Exercise instructions = Using the records below, find every line that includes "Invalid" and copy it.

+++ Supplied information

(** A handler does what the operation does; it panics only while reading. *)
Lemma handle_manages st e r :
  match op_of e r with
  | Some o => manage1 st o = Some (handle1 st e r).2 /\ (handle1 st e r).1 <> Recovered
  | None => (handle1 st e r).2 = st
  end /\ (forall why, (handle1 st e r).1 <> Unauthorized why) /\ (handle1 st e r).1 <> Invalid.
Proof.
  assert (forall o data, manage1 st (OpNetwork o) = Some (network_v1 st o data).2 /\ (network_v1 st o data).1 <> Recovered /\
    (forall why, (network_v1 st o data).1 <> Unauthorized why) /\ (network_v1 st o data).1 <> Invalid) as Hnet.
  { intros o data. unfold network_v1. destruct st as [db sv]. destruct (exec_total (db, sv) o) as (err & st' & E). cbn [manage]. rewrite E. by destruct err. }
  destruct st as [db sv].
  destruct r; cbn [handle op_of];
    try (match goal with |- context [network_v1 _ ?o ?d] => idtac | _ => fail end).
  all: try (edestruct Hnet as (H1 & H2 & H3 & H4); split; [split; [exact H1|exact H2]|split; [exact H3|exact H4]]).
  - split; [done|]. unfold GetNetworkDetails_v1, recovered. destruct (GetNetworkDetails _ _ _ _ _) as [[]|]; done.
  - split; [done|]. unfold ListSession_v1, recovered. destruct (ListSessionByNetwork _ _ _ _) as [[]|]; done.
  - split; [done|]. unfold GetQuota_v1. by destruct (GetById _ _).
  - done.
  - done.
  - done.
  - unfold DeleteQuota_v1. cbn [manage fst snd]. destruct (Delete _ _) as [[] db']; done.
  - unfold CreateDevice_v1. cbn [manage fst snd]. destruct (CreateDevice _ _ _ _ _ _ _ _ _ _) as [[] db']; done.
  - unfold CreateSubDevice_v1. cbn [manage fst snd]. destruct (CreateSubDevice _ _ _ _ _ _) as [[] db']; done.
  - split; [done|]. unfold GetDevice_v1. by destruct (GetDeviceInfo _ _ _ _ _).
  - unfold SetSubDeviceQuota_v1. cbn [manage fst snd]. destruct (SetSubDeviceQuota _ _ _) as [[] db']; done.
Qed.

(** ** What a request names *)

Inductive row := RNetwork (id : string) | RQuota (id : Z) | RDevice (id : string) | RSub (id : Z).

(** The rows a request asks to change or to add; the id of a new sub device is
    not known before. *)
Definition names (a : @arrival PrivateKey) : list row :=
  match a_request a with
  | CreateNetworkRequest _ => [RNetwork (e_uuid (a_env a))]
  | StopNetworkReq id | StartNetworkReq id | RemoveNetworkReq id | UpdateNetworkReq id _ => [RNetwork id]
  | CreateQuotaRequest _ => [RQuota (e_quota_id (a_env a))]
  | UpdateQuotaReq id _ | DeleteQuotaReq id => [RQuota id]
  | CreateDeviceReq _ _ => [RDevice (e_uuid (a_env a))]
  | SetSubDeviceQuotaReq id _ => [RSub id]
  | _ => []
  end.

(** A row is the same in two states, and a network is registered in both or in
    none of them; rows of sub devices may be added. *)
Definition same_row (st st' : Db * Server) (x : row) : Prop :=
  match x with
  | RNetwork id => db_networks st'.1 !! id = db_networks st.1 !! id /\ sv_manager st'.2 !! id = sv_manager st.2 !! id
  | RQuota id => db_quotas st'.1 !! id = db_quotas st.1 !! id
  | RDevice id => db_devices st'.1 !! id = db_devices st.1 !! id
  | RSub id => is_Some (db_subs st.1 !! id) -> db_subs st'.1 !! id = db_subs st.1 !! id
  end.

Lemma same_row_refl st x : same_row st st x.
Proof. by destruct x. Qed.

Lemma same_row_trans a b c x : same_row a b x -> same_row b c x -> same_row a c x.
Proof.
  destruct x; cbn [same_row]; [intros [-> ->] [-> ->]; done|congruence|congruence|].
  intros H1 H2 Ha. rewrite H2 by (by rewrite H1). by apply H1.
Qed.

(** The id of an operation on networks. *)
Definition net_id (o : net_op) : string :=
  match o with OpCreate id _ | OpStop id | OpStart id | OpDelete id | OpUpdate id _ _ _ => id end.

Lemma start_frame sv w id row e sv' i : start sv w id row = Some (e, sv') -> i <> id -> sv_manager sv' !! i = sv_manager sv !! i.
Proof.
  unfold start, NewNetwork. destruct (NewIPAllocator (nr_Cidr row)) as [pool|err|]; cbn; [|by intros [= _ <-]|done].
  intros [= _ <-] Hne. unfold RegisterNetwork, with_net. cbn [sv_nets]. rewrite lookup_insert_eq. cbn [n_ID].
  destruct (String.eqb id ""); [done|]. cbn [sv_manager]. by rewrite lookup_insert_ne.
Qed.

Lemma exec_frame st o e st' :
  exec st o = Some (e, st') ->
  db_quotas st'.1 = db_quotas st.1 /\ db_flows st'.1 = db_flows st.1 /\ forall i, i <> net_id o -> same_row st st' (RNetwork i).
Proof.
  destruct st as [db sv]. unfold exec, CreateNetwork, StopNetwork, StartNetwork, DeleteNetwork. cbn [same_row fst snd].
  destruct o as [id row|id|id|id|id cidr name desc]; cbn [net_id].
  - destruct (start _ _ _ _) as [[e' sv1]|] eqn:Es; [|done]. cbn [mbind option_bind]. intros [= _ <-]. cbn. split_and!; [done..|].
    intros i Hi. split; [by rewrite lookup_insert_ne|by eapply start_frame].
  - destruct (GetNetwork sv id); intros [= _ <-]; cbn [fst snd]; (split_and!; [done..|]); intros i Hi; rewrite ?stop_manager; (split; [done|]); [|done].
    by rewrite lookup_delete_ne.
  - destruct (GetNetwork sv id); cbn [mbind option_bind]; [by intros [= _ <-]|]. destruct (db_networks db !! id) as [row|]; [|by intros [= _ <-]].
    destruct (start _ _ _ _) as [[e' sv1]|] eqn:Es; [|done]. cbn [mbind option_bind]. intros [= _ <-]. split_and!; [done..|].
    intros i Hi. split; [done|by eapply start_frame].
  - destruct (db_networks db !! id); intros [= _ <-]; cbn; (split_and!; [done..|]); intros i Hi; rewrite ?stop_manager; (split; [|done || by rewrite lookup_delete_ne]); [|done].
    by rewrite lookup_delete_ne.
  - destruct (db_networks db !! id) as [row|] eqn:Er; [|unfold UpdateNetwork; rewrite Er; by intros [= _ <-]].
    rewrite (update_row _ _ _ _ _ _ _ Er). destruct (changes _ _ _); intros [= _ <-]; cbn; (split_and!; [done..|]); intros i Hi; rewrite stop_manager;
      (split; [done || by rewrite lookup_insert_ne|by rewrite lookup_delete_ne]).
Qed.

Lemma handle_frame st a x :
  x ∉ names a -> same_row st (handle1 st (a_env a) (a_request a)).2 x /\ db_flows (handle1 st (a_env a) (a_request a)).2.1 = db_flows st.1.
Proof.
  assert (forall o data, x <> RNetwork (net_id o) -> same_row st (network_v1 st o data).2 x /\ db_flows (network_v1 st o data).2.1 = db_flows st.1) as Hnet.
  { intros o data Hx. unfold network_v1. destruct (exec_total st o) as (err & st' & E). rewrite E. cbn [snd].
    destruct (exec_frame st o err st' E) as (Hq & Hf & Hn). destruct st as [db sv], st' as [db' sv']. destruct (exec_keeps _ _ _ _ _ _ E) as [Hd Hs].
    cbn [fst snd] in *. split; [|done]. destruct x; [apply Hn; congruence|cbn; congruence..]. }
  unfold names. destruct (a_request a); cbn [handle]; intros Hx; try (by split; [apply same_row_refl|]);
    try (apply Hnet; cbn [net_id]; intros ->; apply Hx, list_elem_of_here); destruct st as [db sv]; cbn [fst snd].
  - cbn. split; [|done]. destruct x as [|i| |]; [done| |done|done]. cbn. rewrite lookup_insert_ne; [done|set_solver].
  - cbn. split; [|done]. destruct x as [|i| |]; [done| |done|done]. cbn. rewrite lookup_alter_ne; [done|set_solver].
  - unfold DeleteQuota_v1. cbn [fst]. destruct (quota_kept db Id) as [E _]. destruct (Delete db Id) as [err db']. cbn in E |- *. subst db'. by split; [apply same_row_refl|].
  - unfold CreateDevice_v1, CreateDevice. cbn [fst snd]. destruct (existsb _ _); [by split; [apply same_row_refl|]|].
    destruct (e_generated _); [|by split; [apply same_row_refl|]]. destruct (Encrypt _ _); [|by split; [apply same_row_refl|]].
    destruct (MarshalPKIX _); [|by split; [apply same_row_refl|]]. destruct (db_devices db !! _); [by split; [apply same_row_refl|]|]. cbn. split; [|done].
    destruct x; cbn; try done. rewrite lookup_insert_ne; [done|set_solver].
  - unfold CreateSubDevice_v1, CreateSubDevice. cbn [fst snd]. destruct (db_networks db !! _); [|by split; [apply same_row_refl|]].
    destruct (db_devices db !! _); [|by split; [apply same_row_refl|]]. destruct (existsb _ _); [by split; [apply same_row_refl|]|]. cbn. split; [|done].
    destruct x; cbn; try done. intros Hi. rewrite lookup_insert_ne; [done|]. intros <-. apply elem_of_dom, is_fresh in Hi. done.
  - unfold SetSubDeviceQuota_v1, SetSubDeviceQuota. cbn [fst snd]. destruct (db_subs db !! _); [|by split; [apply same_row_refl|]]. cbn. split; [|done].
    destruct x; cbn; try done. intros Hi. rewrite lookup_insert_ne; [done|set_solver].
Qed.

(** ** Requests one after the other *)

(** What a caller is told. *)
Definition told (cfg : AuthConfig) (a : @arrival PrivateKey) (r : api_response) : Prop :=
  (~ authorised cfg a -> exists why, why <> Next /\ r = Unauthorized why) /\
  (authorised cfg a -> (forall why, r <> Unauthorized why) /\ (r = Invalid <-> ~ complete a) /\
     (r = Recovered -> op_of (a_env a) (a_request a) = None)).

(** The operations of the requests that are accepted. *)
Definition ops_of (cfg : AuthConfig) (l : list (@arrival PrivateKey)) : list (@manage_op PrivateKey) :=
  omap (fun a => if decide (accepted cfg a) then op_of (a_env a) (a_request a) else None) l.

++++++

Final answer =
  end /\ (forall why, (handle1 st e r).1 <> Unauthorized why) /\ (handle1 st e r).1 <> Invalid.
    (forall why, (network_v1 st o data).1 <> Unauthorized why) /\ (network_v1 st o data).1 <> Invalid) as Hnet.
  (authorised cfg a -> (forall why, r <> Unauthorized why) /\ (r = Invalid <-> ~ complete a) /\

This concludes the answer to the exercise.